EXERCISE INSTRUCTIONS » Would you return, word for word, the lines of the data below from the line with "match i_node i with" through the line with "then compositeHash (fst", and no others?
● ● ● ●
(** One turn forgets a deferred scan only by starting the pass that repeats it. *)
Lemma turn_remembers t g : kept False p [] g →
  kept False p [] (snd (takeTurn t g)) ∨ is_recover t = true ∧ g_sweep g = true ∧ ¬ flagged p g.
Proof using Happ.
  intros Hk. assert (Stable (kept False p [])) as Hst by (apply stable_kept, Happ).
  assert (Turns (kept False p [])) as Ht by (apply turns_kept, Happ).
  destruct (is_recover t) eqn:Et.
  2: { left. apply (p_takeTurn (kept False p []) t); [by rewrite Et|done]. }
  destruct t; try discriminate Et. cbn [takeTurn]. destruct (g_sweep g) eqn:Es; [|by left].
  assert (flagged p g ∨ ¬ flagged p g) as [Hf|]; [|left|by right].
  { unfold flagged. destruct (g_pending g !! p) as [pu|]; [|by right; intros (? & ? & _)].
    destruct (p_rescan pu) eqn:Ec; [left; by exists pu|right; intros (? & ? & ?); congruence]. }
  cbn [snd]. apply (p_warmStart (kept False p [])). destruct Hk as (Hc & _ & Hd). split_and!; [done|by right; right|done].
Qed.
● ● ● ●
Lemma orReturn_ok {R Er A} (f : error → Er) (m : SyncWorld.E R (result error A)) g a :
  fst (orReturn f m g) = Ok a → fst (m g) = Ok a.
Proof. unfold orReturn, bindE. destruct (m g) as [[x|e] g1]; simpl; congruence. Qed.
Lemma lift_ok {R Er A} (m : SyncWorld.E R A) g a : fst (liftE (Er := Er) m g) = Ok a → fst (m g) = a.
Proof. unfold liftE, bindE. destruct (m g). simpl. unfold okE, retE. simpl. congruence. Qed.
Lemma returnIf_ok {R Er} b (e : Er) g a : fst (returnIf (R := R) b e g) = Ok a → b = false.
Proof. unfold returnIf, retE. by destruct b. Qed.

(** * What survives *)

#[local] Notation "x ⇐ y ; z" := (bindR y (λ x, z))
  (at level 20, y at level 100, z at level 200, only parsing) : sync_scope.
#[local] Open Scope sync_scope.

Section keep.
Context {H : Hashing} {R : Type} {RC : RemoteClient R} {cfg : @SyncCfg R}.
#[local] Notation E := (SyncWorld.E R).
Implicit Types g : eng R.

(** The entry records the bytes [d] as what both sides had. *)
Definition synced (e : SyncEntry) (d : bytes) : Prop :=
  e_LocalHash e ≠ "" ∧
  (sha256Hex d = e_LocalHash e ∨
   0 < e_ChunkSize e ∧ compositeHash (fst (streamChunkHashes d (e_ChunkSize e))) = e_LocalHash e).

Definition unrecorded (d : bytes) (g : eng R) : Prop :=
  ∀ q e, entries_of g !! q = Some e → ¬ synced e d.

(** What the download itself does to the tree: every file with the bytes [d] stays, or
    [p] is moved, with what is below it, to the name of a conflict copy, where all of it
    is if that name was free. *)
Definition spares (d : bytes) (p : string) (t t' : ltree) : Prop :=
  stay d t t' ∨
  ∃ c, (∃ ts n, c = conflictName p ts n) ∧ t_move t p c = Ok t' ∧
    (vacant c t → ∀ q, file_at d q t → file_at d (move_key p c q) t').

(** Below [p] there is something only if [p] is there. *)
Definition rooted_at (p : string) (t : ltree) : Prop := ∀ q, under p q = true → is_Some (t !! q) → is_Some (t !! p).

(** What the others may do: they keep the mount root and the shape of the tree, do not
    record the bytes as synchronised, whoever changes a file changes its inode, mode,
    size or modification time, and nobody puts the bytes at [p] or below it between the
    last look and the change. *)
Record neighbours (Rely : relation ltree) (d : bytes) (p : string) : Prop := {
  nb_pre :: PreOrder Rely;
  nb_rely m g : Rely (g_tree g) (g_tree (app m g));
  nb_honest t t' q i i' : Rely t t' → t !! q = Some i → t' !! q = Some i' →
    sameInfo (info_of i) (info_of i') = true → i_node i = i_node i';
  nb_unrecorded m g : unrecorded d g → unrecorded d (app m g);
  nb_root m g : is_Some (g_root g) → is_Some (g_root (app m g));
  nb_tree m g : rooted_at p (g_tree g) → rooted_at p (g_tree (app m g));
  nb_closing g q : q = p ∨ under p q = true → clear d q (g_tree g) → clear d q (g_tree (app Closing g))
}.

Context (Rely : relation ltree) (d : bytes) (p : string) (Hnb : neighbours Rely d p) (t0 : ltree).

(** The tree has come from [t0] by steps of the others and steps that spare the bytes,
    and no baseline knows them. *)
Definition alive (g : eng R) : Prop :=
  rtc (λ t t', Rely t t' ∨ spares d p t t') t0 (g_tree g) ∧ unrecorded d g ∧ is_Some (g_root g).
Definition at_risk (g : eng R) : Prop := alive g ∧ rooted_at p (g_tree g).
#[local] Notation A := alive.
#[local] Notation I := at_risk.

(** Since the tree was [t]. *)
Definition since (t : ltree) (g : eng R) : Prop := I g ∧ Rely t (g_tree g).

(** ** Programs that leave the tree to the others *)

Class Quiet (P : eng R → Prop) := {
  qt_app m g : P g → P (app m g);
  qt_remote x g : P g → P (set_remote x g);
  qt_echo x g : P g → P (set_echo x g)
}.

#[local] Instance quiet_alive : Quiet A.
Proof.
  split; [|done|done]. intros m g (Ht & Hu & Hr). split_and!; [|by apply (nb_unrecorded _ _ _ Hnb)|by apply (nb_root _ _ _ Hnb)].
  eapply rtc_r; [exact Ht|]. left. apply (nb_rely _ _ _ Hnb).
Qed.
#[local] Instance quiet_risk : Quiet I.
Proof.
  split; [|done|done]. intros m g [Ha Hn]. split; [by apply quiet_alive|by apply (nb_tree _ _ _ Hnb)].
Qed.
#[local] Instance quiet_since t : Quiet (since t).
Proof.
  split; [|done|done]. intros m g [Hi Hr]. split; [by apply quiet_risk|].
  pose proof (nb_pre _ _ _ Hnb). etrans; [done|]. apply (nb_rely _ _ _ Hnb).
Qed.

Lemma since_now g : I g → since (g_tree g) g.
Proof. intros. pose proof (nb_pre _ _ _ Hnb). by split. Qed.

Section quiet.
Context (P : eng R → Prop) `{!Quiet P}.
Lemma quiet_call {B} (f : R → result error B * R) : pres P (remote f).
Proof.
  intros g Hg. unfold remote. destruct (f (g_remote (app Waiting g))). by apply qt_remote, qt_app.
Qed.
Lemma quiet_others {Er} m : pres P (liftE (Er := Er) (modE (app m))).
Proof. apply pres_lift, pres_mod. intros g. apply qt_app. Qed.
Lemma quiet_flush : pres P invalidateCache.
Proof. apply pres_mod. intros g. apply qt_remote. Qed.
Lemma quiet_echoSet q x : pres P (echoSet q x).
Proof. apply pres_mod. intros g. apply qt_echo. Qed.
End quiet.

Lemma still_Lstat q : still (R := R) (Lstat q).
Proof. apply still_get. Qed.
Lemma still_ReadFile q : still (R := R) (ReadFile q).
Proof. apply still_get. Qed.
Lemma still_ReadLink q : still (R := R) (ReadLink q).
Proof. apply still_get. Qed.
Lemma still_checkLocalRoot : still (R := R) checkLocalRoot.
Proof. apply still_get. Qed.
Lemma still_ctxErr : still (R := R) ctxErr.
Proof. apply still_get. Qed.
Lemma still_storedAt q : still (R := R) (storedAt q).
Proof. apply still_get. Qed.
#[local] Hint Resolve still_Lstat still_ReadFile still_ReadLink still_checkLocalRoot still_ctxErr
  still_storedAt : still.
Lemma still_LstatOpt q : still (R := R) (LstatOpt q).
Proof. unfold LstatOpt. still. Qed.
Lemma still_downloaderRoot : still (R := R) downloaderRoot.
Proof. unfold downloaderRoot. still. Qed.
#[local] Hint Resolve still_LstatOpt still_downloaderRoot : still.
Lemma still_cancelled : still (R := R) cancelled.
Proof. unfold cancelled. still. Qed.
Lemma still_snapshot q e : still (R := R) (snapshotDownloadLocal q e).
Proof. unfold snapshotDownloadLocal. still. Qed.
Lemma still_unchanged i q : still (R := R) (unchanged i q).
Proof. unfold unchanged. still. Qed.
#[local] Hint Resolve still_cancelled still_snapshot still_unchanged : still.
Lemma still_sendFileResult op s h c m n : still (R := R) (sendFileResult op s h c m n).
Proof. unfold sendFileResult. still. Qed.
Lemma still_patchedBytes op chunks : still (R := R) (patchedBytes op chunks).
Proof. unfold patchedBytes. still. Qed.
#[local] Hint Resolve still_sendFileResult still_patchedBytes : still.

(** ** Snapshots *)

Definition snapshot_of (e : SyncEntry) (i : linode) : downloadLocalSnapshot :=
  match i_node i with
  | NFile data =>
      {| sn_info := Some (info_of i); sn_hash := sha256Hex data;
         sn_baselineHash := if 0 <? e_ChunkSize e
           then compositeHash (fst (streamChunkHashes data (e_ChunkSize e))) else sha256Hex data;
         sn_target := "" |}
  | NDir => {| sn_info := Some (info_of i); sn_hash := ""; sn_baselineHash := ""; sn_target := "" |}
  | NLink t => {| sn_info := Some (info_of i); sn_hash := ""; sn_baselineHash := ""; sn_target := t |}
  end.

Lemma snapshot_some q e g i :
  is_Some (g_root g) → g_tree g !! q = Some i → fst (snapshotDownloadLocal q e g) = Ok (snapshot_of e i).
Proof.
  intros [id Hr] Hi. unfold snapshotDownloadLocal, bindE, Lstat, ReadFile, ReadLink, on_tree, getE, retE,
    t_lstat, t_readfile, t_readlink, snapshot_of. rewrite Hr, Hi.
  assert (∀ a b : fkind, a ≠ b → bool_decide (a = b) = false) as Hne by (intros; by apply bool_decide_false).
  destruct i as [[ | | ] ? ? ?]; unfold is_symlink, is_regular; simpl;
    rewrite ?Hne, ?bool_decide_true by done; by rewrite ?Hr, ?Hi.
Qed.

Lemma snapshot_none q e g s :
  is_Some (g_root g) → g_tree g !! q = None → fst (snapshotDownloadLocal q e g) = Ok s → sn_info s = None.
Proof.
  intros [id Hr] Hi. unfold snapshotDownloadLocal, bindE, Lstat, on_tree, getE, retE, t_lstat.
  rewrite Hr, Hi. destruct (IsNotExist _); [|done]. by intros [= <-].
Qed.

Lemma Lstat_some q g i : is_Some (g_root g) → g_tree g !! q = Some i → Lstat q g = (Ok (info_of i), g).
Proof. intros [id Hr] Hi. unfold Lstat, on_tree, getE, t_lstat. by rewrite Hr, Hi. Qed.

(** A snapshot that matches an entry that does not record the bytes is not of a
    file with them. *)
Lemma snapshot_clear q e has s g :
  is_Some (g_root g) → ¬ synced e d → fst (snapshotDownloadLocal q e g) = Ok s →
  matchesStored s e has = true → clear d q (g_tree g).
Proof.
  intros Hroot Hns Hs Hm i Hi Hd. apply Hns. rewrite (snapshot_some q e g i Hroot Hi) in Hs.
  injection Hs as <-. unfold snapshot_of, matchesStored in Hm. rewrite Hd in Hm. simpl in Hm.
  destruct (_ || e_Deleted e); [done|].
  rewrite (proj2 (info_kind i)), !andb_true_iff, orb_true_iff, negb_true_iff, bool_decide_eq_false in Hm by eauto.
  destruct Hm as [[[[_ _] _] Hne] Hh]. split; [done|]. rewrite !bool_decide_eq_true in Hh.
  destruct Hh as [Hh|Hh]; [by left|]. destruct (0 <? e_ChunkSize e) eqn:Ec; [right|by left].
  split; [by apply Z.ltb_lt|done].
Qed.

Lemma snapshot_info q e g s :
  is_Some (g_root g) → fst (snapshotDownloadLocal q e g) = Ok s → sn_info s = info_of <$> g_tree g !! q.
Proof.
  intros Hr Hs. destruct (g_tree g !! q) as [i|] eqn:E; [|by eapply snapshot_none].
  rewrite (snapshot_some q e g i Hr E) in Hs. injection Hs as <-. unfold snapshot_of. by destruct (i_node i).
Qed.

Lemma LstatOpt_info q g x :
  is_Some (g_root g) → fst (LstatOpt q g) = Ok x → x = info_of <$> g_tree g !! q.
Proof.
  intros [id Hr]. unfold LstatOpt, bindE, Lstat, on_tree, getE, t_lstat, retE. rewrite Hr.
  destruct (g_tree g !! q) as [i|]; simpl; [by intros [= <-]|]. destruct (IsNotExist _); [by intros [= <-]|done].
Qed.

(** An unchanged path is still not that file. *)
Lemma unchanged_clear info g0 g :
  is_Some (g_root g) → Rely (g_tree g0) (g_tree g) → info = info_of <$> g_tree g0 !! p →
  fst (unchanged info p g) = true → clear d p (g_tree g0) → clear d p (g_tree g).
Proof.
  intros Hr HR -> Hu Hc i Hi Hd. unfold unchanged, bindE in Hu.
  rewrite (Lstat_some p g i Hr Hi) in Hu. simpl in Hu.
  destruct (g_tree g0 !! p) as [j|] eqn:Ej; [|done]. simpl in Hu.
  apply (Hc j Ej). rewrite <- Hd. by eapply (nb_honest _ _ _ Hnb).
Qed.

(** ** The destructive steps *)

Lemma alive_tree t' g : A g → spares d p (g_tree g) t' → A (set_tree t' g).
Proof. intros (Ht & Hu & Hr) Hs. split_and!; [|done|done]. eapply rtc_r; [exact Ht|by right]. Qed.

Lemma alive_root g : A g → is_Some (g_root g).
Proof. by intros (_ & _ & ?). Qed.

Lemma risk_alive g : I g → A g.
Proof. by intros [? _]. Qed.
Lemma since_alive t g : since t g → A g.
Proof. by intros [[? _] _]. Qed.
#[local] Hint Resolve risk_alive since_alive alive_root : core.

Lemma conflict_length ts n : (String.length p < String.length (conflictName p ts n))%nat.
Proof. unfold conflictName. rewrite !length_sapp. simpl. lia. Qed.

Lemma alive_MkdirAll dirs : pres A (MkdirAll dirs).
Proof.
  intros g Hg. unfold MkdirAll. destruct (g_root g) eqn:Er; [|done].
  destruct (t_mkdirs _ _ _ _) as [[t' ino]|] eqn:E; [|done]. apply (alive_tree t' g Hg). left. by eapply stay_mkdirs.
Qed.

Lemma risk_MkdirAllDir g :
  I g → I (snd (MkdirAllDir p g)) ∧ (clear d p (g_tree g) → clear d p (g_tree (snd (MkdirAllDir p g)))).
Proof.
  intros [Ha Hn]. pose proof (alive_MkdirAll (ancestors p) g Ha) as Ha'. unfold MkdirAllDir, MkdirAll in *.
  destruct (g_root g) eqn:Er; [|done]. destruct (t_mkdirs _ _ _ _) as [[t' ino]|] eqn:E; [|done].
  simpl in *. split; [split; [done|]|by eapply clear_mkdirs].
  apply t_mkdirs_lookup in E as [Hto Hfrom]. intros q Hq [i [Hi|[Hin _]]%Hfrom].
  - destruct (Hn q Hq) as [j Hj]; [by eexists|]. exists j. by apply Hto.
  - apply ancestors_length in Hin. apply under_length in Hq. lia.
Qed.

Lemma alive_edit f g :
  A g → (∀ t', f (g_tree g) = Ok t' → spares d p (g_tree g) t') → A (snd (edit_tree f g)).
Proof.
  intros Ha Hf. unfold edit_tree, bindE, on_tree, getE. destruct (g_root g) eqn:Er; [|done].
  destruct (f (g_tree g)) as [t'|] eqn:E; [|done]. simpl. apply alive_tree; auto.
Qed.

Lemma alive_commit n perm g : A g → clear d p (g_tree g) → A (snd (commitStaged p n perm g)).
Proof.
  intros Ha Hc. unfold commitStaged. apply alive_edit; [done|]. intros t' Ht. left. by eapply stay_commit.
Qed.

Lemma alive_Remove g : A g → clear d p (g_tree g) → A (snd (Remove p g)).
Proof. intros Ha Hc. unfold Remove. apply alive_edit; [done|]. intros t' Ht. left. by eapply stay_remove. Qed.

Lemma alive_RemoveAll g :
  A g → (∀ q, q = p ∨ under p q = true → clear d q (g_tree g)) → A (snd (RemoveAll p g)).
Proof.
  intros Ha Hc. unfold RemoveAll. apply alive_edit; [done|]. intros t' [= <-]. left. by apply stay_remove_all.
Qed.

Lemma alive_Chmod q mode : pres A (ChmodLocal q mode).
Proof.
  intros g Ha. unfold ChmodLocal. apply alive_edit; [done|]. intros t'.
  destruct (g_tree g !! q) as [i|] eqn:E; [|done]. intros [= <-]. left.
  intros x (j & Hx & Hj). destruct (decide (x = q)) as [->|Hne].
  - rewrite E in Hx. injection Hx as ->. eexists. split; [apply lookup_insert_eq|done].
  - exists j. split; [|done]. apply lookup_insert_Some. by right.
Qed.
● ● ● ●
EXPECTED ANSWER »
  match i_node i with
  | NFile data =>
      {| sn_info := Some (info_of i); sn_hash := sha256Hex data;
         sn_baselineHash := if 0 <? e_ChunkSize e
           then compositeHash (fst (streamChunkHashes data (e_ChunkSize e))) else sha256Hex data;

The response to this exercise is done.